* **Brief**: Show only those lines of the entries where the string "Hseq" is found.

* **Supplied data**:
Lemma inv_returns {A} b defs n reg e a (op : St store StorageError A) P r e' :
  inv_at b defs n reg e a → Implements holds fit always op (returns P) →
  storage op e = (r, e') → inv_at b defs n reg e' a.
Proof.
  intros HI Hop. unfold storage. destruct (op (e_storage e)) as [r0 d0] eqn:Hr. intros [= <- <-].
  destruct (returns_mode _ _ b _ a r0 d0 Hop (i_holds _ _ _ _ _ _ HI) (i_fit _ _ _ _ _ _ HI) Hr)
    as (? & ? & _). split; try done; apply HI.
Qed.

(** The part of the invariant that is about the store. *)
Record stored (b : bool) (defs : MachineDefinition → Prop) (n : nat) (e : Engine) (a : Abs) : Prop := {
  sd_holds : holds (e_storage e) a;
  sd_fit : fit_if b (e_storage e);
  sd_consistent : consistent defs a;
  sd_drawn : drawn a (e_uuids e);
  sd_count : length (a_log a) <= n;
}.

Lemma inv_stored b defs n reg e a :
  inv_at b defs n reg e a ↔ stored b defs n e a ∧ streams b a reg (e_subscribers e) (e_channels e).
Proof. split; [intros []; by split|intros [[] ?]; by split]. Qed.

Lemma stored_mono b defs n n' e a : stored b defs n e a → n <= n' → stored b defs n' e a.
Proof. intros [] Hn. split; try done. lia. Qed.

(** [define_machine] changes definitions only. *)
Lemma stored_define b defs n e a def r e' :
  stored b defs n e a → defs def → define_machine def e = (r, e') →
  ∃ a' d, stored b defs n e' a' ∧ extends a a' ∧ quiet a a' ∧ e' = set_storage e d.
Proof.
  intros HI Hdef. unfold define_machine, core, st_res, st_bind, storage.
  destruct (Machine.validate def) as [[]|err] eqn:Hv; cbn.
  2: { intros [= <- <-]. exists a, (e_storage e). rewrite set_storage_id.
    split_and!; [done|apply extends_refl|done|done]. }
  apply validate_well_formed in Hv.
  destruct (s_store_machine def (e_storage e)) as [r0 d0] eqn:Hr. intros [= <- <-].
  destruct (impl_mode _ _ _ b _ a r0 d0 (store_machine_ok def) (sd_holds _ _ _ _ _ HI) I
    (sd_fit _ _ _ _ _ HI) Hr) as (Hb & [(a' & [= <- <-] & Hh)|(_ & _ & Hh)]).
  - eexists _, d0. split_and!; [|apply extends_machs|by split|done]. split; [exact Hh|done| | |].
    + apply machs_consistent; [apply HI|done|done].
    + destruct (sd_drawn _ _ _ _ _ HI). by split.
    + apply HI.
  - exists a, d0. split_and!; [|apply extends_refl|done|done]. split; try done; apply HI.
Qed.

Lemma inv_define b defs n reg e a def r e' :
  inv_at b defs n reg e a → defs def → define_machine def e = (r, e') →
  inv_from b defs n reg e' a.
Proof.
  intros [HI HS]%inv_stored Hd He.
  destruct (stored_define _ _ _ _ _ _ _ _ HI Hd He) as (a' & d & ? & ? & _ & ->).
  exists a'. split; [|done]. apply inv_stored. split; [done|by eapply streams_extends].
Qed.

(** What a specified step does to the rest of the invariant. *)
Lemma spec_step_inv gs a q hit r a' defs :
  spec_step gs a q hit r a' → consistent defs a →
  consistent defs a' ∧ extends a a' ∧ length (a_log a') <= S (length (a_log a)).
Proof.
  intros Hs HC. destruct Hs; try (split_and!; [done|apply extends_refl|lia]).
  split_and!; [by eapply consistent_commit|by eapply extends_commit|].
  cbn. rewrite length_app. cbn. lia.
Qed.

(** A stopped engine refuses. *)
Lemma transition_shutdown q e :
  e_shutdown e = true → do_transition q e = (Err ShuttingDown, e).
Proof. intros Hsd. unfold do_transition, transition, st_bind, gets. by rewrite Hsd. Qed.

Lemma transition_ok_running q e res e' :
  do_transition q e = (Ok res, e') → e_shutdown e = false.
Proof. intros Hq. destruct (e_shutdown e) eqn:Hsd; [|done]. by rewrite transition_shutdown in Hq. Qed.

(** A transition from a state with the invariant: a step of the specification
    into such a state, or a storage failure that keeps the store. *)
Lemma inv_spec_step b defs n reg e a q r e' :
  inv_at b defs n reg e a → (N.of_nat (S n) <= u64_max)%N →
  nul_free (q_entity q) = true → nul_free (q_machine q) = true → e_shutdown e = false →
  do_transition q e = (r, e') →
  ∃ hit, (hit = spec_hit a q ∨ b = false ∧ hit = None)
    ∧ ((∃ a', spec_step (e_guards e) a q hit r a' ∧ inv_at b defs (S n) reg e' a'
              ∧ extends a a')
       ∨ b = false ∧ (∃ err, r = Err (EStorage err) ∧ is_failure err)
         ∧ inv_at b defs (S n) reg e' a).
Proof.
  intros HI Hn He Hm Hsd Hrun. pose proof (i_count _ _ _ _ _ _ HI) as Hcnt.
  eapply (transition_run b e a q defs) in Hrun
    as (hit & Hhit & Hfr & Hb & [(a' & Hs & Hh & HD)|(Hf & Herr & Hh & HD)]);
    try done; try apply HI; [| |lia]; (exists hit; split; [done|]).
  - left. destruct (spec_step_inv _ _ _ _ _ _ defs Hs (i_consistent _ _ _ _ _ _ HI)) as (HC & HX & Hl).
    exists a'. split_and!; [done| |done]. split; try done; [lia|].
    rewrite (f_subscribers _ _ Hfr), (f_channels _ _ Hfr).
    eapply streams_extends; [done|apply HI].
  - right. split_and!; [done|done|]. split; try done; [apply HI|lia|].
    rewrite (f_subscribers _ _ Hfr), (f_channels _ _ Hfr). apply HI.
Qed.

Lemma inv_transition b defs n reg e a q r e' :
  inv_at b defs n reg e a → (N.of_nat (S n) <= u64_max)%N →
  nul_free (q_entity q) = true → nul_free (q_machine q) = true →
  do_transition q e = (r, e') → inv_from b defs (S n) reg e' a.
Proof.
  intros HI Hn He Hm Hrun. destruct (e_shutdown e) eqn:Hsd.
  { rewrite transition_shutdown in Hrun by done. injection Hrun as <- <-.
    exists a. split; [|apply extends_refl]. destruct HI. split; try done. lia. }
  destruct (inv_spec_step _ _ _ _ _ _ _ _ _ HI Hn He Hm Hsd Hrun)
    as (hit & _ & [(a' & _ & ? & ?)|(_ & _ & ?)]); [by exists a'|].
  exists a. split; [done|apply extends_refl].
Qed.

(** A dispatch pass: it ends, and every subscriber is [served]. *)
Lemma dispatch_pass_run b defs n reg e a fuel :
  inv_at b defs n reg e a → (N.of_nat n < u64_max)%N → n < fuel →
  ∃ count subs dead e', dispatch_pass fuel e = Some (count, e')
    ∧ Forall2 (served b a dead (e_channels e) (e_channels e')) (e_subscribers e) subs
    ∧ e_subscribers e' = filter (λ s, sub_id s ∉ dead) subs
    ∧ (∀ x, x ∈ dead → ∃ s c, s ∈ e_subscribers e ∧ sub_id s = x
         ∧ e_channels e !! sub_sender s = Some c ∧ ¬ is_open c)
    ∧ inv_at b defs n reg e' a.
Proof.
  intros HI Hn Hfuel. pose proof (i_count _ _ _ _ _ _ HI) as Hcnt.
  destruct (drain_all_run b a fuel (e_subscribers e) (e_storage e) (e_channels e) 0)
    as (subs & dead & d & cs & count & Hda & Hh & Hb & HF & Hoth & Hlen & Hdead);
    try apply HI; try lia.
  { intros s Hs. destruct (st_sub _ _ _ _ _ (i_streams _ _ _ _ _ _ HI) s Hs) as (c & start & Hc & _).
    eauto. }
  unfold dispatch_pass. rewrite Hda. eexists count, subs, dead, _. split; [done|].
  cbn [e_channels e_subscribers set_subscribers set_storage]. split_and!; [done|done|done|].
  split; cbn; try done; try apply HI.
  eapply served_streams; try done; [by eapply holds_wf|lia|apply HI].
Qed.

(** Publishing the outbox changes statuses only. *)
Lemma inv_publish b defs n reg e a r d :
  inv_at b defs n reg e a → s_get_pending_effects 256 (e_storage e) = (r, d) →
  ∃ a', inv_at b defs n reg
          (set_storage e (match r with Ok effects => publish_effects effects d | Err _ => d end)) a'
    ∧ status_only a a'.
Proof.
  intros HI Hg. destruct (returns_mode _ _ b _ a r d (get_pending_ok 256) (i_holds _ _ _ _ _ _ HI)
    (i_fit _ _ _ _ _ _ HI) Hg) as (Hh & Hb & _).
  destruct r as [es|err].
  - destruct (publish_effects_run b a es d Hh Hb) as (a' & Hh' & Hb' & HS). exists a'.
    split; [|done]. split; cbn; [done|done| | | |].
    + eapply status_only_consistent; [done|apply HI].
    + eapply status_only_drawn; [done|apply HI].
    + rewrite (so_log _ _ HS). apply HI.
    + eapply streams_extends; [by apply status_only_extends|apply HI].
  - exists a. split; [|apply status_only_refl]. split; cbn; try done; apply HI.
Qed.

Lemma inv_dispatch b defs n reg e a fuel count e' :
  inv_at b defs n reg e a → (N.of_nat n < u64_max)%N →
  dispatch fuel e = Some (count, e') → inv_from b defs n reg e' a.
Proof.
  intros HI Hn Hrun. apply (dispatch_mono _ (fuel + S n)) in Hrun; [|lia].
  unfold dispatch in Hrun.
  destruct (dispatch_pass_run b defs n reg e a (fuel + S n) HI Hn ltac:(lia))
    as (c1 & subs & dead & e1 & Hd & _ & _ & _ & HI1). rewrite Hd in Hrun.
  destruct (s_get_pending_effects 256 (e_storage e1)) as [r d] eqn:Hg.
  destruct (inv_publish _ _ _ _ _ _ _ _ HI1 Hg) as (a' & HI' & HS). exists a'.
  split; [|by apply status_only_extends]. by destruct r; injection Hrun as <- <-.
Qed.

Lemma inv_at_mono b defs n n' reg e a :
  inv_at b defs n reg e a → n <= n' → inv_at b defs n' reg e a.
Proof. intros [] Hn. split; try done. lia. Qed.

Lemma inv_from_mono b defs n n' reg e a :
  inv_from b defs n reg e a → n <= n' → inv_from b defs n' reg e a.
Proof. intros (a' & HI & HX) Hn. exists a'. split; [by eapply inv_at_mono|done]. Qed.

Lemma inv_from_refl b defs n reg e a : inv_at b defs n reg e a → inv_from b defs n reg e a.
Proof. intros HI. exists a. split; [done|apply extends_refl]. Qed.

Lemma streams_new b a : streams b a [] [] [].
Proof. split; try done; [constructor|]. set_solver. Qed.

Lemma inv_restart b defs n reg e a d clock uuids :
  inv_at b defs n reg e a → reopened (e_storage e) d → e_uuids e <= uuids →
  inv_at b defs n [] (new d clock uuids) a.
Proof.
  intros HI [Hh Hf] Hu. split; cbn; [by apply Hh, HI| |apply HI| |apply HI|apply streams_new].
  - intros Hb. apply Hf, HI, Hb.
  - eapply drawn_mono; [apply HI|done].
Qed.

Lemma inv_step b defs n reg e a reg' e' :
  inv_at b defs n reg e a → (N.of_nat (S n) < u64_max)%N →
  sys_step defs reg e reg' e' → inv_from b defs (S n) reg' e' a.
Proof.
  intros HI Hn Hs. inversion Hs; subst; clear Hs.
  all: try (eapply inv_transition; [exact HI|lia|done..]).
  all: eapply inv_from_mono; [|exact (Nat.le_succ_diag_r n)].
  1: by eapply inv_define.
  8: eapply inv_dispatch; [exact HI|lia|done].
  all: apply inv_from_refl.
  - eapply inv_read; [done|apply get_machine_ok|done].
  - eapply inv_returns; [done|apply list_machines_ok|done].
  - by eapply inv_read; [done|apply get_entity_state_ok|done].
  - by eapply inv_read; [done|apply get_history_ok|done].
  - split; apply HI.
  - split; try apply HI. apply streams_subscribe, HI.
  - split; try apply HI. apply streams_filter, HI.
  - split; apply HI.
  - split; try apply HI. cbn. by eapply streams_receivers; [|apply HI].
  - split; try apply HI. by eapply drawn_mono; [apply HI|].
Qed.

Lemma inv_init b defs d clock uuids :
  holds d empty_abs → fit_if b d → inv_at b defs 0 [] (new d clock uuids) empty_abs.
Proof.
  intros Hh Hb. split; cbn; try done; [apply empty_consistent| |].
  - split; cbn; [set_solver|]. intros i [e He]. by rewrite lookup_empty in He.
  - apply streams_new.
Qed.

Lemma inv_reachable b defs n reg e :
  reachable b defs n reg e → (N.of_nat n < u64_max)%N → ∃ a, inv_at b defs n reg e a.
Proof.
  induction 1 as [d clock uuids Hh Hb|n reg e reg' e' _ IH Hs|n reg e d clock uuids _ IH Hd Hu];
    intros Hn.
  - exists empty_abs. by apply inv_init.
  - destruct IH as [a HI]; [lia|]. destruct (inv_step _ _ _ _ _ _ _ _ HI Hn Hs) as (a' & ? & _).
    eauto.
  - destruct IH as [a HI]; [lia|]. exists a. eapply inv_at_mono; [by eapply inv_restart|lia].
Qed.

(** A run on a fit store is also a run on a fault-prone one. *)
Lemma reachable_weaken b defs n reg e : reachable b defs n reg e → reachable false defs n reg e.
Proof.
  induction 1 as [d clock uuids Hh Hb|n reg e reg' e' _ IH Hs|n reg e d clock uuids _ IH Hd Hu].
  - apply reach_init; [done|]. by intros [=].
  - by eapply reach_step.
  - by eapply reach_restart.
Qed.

==

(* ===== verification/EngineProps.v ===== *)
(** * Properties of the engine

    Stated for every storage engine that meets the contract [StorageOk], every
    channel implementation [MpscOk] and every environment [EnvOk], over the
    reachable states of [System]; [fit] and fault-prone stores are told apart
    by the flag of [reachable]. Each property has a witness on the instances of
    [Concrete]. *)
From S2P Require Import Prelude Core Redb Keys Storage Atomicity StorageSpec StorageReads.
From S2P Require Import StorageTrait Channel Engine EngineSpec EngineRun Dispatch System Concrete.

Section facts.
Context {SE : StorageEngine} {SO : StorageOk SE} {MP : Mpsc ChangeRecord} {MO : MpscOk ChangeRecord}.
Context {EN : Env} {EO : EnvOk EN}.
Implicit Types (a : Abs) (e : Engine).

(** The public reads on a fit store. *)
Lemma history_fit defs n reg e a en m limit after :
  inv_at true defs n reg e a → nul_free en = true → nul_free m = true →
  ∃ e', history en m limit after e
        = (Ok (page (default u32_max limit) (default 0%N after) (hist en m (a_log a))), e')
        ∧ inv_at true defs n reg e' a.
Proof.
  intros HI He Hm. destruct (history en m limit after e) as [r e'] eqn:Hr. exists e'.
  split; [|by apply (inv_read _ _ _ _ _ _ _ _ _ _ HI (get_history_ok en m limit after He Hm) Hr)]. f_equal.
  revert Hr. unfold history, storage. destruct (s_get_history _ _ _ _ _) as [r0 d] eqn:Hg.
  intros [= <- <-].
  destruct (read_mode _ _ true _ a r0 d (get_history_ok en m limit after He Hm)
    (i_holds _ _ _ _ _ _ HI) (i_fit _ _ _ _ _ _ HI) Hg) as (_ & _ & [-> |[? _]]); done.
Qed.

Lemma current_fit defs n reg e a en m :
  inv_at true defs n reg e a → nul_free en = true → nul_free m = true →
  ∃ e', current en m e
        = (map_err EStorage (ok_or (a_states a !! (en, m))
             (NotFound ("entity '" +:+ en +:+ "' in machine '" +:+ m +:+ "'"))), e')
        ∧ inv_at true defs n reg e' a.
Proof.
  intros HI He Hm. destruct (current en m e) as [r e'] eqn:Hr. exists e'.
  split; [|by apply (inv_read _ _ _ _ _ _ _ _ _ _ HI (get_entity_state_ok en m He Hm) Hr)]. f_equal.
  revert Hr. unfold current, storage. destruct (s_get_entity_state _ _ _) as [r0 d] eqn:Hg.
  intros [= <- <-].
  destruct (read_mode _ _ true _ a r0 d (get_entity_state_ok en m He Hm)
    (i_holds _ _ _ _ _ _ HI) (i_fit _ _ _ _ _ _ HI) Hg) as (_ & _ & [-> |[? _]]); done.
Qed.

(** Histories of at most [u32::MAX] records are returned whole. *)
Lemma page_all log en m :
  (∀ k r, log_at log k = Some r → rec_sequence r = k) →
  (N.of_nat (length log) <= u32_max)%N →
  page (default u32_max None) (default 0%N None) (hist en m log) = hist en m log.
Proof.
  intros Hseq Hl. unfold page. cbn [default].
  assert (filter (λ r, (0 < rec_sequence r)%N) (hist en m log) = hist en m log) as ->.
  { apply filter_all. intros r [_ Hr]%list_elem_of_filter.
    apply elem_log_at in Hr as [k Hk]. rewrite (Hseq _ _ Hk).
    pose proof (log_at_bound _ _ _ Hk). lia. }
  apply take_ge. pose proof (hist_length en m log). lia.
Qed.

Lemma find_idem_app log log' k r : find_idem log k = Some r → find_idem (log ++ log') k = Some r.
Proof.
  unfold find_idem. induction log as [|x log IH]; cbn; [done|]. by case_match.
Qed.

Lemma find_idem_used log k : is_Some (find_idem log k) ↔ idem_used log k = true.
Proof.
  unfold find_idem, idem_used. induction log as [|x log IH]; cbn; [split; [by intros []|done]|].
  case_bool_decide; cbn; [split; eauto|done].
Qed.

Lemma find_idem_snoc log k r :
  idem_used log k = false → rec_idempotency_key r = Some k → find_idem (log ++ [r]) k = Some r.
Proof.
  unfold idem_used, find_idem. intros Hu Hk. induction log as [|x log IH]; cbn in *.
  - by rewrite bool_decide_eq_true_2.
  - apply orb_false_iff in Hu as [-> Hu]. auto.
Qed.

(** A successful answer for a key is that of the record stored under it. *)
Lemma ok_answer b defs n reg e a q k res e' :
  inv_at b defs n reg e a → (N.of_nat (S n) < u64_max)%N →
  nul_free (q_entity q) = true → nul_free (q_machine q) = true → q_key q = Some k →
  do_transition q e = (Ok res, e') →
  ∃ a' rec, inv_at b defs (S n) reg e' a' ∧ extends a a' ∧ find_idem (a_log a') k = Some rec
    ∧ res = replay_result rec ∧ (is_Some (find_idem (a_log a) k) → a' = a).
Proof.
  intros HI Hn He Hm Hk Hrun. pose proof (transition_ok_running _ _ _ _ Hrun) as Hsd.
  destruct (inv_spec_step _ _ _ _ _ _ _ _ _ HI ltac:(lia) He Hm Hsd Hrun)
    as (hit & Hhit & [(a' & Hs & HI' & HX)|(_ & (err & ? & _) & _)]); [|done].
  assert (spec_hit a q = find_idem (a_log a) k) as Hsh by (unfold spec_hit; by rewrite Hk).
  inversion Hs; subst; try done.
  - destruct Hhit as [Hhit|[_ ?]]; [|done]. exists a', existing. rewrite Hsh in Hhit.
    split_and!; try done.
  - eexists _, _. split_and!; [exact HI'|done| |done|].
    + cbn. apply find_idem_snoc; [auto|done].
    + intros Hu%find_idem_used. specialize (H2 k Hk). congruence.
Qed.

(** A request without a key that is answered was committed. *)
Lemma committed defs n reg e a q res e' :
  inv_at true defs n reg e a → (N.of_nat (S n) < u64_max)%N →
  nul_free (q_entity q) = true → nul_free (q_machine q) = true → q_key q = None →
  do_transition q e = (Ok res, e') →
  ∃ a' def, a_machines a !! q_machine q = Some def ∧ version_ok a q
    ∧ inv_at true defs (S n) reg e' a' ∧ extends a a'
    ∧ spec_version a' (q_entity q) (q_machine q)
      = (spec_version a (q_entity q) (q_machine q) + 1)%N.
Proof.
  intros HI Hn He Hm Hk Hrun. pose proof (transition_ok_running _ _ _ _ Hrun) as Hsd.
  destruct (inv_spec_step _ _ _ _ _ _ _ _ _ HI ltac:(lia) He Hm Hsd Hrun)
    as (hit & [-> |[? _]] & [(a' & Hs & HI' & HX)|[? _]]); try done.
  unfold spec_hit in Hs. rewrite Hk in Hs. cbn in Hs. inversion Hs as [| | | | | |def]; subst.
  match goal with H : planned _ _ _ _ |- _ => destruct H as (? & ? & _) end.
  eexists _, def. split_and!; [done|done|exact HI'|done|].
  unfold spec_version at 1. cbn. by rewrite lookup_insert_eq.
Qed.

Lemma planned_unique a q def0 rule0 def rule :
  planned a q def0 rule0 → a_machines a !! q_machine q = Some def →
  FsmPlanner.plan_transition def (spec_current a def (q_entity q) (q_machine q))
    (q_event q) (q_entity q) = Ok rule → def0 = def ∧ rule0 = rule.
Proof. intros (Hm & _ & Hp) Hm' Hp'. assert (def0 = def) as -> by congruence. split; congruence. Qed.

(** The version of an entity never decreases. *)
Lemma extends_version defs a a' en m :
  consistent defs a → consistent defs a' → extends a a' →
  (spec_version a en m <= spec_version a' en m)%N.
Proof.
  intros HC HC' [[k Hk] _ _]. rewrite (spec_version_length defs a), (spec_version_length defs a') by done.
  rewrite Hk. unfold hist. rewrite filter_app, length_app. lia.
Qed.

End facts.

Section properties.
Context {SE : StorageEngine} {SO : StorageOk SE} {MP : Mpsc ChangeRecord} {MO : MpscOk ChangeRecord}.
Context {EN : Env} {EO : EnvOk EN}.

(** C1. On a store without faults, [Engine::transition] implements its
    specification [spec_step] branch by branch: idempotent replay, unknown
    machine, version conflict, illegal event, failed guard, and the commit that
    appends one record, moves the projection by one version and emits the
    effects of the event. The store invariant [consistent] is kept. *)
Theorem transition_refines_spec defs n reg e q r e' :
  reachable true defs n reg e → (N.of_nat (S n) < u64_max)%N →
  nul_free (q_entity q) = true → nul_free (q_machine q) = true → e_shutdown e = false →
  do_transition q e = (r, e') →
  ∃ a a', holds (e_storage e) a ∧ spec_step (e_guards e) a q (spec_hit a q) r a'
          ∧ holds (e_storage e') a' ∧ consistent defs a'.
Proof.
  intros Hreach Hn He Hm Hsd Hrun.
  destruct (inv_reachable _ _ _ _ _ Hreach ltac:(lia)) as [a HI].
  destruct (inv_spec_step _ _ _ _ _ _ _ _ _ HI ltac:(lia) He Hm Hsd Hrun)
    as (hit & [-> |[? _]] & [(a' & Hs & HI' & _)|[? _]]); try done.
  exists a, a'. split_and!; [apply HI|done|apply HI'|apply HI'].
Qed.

* **Answer to this problem**:
  intros Hseq Hl. unfold page. cbn [default].
    apply elem_log_at in Hr as [k Hk]. rewrite (Hseq _ _ Hk).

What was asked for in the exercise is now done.